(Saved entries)
(** Who was contacted, and why. *)
Definition contacted (px : proxy) (w : world) (key : Key F) (o : operation) (responseID : string) (d : dispatched) : Prop :=
  d_trace d <> [] -> w_draining w = false /\ exists t, d_target d = Some t /\
    authorized (px_aff px) (w_resolve w) (px_router px) key o responseID t /\
    retry_trace (t_backend t) (d_trace d) /\
    (length (d_trace d) <= Z.to_nat (Z.max (MaxAttempts (c_Retry cfg)) 1))%nat.

Lemma uncontacted px w key o responseID w' o' rid px' resp out calls t : contacted px w key o responseID (finish w' key o' rid px' resp out calls [] t).
Proof. intros Hne. by rewrite (proj1 (finish_trace _ _ _ _ _ _ _ _ _ _)) in Hne. Qed.

Lemma prepared_chargeable q px px' now key o t quota x : px_quota px = Some q -> prepare cfg (px_quota px) now key o t = (quota, x) -> px_quota px' = quota ->
  chargeable q key px'.
Proof.
  intros Hq Hp Hpx. destruct (prepare_quota _ _ _ _ _ _ _ Hp) as [E|(q0 & res & E & Eq)]; unfold chargeable, charged_from; rewrite Hpx.
  - exists q. split; [congruence|by left].
  - rewrite Hq in E. injection E as <-. exists (Admit q (ID key) (windowLimits (Limits key)) res now).1. split; [exact Eq|right; by exists res, now].
Qed.

End Proxy.

Module ProxyDemo.
Definition key : Key Q := mkKey "k1" "alice" "" true None ["*"] (mkKeyLimits (0 # 1)%Q 0 8 1000 0).
Definition px : proxy := mkProxy RoutingDemo.router (newAffinity Hour 10) (Some NewQuota) true.
Definition answer : string := js "{'id':'x','usage':{'prompt_tokens':3,'completion_tokens':4,'total_tokens':7}}".
Definition w : world :=
  mkWorld false (fun _ => true) 1 2 (fun _ => mkAttempt false 3 RoutingDemo.load true (fun _ _ => RDone (mkRes 200 answer false)))
    (mkStream "" None) (fun _ => mkPumpEnv false false false true 0 []) 4 [] 5 5 6.
Definition body : body_source := mkBody "" 16 (js "{'model':'qwen'}") false.
Definition d : dispatched := dispatch DispatchDemo.cfg (fun _ => true) px w key opChat "req" "" body.
End ProxyDemo.

(* ===== verification/Provision.v ===== *)
(** * Provisioning a systemd service: [internal/systemd], [install]

    [Provision.Run] prepares a host: the service account, the directories,
    the configuration scaffold, the pepper and the users file, the unit and
    the log rotation; [installCmd] copies the binary and runs it.  The
    operating system is that of [Host.v]; the three embedded files are
    arguments, and so is the YAML decoder. *)

From Stdlib Require Import Ascii.
From S2P Require Import Prelude GoStrings Net Crypto Auth Config Paths Prog Host Replace Frame.
#[local] Open Scope Z_scope.

(* src: internal/systemd/systemd.go 27-37 ConfigDir *)
Definition ConfigDir : string := "/etc/mellomting".
Definition ConfigPath : string := "/etc/mellomting/config.yaml".
Definition UsersPath : string := "/etc/mellomting/users.yaml".
Definition PepperPath : string := "/etc/mellomting/auth.pepper".
Definition LogDir : string := "/var/log/mellomting".
Definition StateDir : string := "/var/lib/mellomting".
Definition RunDir : string := "/run/mellomting".
Definition UnitPath : string := "/etc/systemd/system/mellomting.service".
Definition LogrotatePath : string := "/etc/logrotate.d/mellomting".

Definition UnitName : string := "mellomting".
Definition configMaxBytes : Z := 1048576.

(* src: internal/systemd/assets.go DefaultServiceUser *)
Definition DefaultServiceUser : string := "mellomting".
(* src: internal/systemd/assets.go binaryPathPlaceholder *)
Definition binaryPathPlaceholder : string := "@BINARY_PATH@".

(* src: internal/systemd/systemd.go dirSpec *)
Record dirSpec := mkDirSpec { d_path : string; d_mode : Z; d_uid : Z; d_gid : Z }.
(* src: internal/systemd/systemd.go Report *)
Record Report := mkReport { ConfigCreated : bool; PepperCreated : bool; UsersCreated : bool }.

Inductive provision_error :=
| NotLinux | NotRoot | NoSystemd | BinaryControl | BinaryRelative | BinaryMissing
| NotFound (bin : string) | UserAdd | LookupCreated | UidNotNumeric | GidNotNumeric | GroupMissing
| NotDirectory (path : string) | StatFailed (path : string) | CreateFailed (path : string) | ChmodFailed (path : string) | ChownFailed (path : string)
| NotRegular (path : string) | OpenFailed (path : string) | PepperFailed | ReplaceFailed (e : replace_error) | DaemonReload.

Section Provision.
(** The embedded files. *)
Variables (serviceTemplate logrotateAsset configTemplateAsset : string).
(** gopkg.in/yaml.v3: [auth.users_file] and [auth.pepper_file] of the first
    document, decoded without checks; absent ones are empty. *)
Variable yaml_auth : string -> option (string * string).
Variable egid : Z.

(* src: internal/systemd/assets.go RenderService *)
Definition RenderService (binaryPath : string) : string := ReplaceAll serviceTemplate binaryPathPlaceholder binaryPath.

(** ** Files *)

(* src: internal/systemd/systemd.go writeFileAtomic *)
Definition writeFileAtomic (content path : string) (mode : Z) : prog (result provision_error unit) :=
  let dir := Dir path in
  let! r := call (MkdirAll dir) in
  match r with
  | Err _ => Ret (Err (CreateFailed dir))
  | Ok _ =>
      let! r := Replace egid path mode (mkEmission [content] false) in
      Ret (match r with Err e => Err (ReplaceFailed e) | Ok _ => Ok tt end)
  end.

(* src: internal/systemd/systemd.go reassertOwnership *)
Definition reassertOwnership (path : string) (st : FileInfo) (mode uid gid : Z) : prog (result provision_error unit) :=
  if (fi_uid st =? uid) && (fi_gid st =? gid) && (fi_perm st =? mode) then Ret (Ok tt)
  else
  let! r := call (OpenNoFollow path) in
  match r with
  | Err _ => Ret (Err (OpenFailed path))
  | Ok fd =>
      let! r := call (FChown fd uid gid) in
      match r with
      | Err _ => closing fd (Err (ChownFailed path))
      | Ok _ =>
          let! r := call (FChmod fd mode) in
          closing fd (match r with Err _ => Err (ChmodFailed path) | Ok _ => Ok tt end)
      end
  end.

(** [content] runs only when the file is to be created. *)
(* src: internal/systemd/systemd.go ensureFile *)
Definition ensureFile (path : string) (mode uid gid : Z) (content : prog (result provision_error string)) : prog (result provision_error bool) :=
  let! r := call (Lstat path) in
  match r with
  | Ok st =>
      if negb (IsRegular st) then Ret (Err (NotRegular path))
      else let?! _ := reassertOwnership path st mode uid gid in Ret (Ok false)
  | Err ENOENT =>
      let?! data := content in
      let?! _ := writeFileAtomic data path mode in
      let! r := call (Chown path uid gid) in
      Ret (match r with Err _ => Err (ChownFailed path) | Ok _ => Ok true end)
  | Err _ => Ret (Err (StatFailed path))
  end.

(* src: internal/systemd/systemd.go ensureConfig *)
Definition ensureConfig (path : string) (mode uid gid : Z) : prog (result provision_error bool) :=
  ensureFile path mode uid gid (Ret (Ok configTemplateAsset)).

(* src: internal/auth/store.go GeneratePepper *)
Definition GeneratePepper : prog (option string) :=
  let! r := call (Random PepperBytes) in
  Ret (match r with Err _ => None | Ok b => if ValidatePepper b then Some b else None end).

(* src: internal/systemd/systemd.go ensurePepper *)
Definition ensurePepper (path : string) (uid gid : Z) : prog (result provision_error bool) :=
  ensureFile path 416 uid gid (let! b := GeneratePepper in Ret (match b with None => Err PepperFailed | Some b => Ok (EncodePepper b) end)).

(* src: internal/systemd/systemd.go ensureUsers *)
Definition ensureUsers (path : string) (uid gid : Z) : prog (result provision_error bool) :=
  ensureFile path 416 uid gid (Ret (Ok EmptyUsers)).

(** [None]: the configuration could not be read or decoded. *)
(* src: internal/systemd/systemd.go referencedAuthPaths *)
Definition referencedAuthPaths (path : string) : prog (option (string * string)) :=
  let! r := call (Lstat path) in
  match r with
  | Err _ => Ret None
  | Ok st =>
      if negb (IsRegular st) then Ret None
      else
      let! r := call (Open path) in
      match r with
      | Err _ => Ret None
      | Ok fd =>
          let! r := call (ReadLimit fd (configMaxBytes + 1)) in
          closing fd (match r with
                      | Err _ => None
                      | Ok data => if configMaxBytes <? slen data then None else yaml_auth data
                      end)
      end
  end.

(** Whether the pepper and the users file were created. *)
(* src: internal/systemd/systemd.go ensureAuthArtifacts *)
Definition ensureAuthArtifacts (configCreated : bool) (configPath usersPath pepperPath : string) (uid gid : Z) : prog (result provision_error (bool * bool)) :=
  if configCreated then
    let?! pepperCreated := ensurePepper pepperPath uid gid in
    let?! usersCreated := ensureUsers usersPath uid gid in
    Ret (Ok (pepperCreated, usersCreated))
  else
  let! refs := referencedAuthPaths configPath in
  match refs with
  | None => Ret (Ok (false, false))
  | Some (usersRef, pepperRef) =>
      let?! usersCreated := (if String.eqb usersRef usersPath then ensureUsers usersPath uid gid else Ret (Ok false)) in
      let?! pepperCreated := (if String.eqb pepperRef pepperPath then ensurePepper pepperPath uid gid else Ret (Ok false)) in
      Ret (Ok (pepperCreated, usersCreated))
  end.

(** ** The host *)

(* src: internal/systemd/systemd.go resolveBinary *)
Fixpoint resolveBinary (bin : string) (locations : list string) : prog (result provision_error string) :=
  match locations with
  | [] => Ret (Err (NotFound bin))
  | loc :: locations =>
      let! r := call (Stat loc) in
      match r with
      | Ok st => if IsRegular st then Ret (Ok loc) else resolveBinary bin locations
      | Err _ => resolveBinary bin locations
      end
  end.

(* src: internal/systemd/systemd.go systemdActive *)
Definition systemdActive : prog bool :=
  let! r := call (Stat "/run/systemd/system") in
  Ret (match r with Ok st => IsDir st | Err _ => false end).

(* src: internal/systemd/systemd.go preflightEnv *)
Record preflightEnv := mkEnv { goos : string; euid : Z; active : bool }.

(* src: internal/systemd/systemd.go Provision.checkHost *)
Definition checkHost (env : preflightEnv) : result provision_error unit :=
  if negb (String.eqb (goos env) "linux") then Err NotLinux
  else if negb (euid env =? 0) then Err NotRoot
  else if negb (active env) then Err NoSystemd
  else Ok tt.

[What you need to do] Give again, exactly as written, the lines running from the first line of the data above through the line that contains "the configuration scaffold, the".

[Result of the exercise]
(** Who was contacted, and why. *)
Definition contacted (px : proxy) (w : world) (key : Key F) (o : operation) (responseID : string) (d : dispatched) : Prop :=
  d_trace d <> [] -> w_draining w = false /\ exists t, d_target d = Some t /\
    authorized (px_aff px) (w_resolve w) (px_router px) key o responseID t /\
    retry_trace (t_backend t) (d_trace d) /\
    (length (d_trace d) <= Z.to_nat (Z.max (MaxAttempts (c_Retry cfg)) 1))%nat.

Lemma uncontacted px w key o responseID w' o' rid px' resp out calls t : contacted px w key o responseID (finish w' key o' rid px' resp out calls [] t).
Proof. intros Hne. by rewrite (proj1 (finish_trace _ _ _ _ _ _ _ _ _ _)) in Hne. Qed.

Lemma prepared_chargeable q px px' now key o t quota x : px_quota px = Some q -> prepare cfg (px_quota px) now key o t = (quota, x) -> px_quota px' = quota ->
  chargeable q key px'.
Proof.
  intros Hq Hp Hpx. destruct (prepare_quota _ _ _ _ _ _ _ Hp) as [E|(q0 & res & E & Eq)]; unfold chargeable, charged_from; rewrite Hpx.
  - exists q. split; [congruence|by left].
  - rewrite Hq in E. injection E as <-. exists (Admit q (ID key) (windowLimits (Limits key)) res now).1. split; [exact Eq|right; by exists res, now].
Qed.

End Proxy.

Module ProxyDemo.
Definition key : Key Q := mkKey "k1" "alice" "" true None ["*"] (mkKeyLimits (0 # 1)%Q 0 8 1000 0).
Definition px : proxy := mkProxy RoutingDemo.router (newAffinity Hour 10) (Some NewQuota) true.
Definition answer : string := js "{'id':'x','usage':{'prompt_tokens':3,'completion_tokens':4,'total_tokens':7}}".
Definition w : world :=
  mkWorld false (fun _ => true) 1 2 (fun _ => mkAttempt false 3 RoutingDemo.load true (fun _ _ => RDone (mkRes 200 answer false)))
    (mkStream "" None) (fun _ => mkPumpEnv false false false true 0 []) 4 [] 5 5 6.
Definition body : body_source := mkBody "" 16 (js "{'model':'qwen'}") false.
Definition d : dispatched := dispatch DispatchDemo.cfg (fun _ => true) px w key opChat "req" "" body.
End ProxyDemo.

(* ===== verification/Provision.v ===== *)
(** * Provisioning a systemd service: [internal/systemd], [install]

    [Provision.Run] prepares a host: the service account, the directories,
    the configuration scaffold, the pepper and the users file, the unit and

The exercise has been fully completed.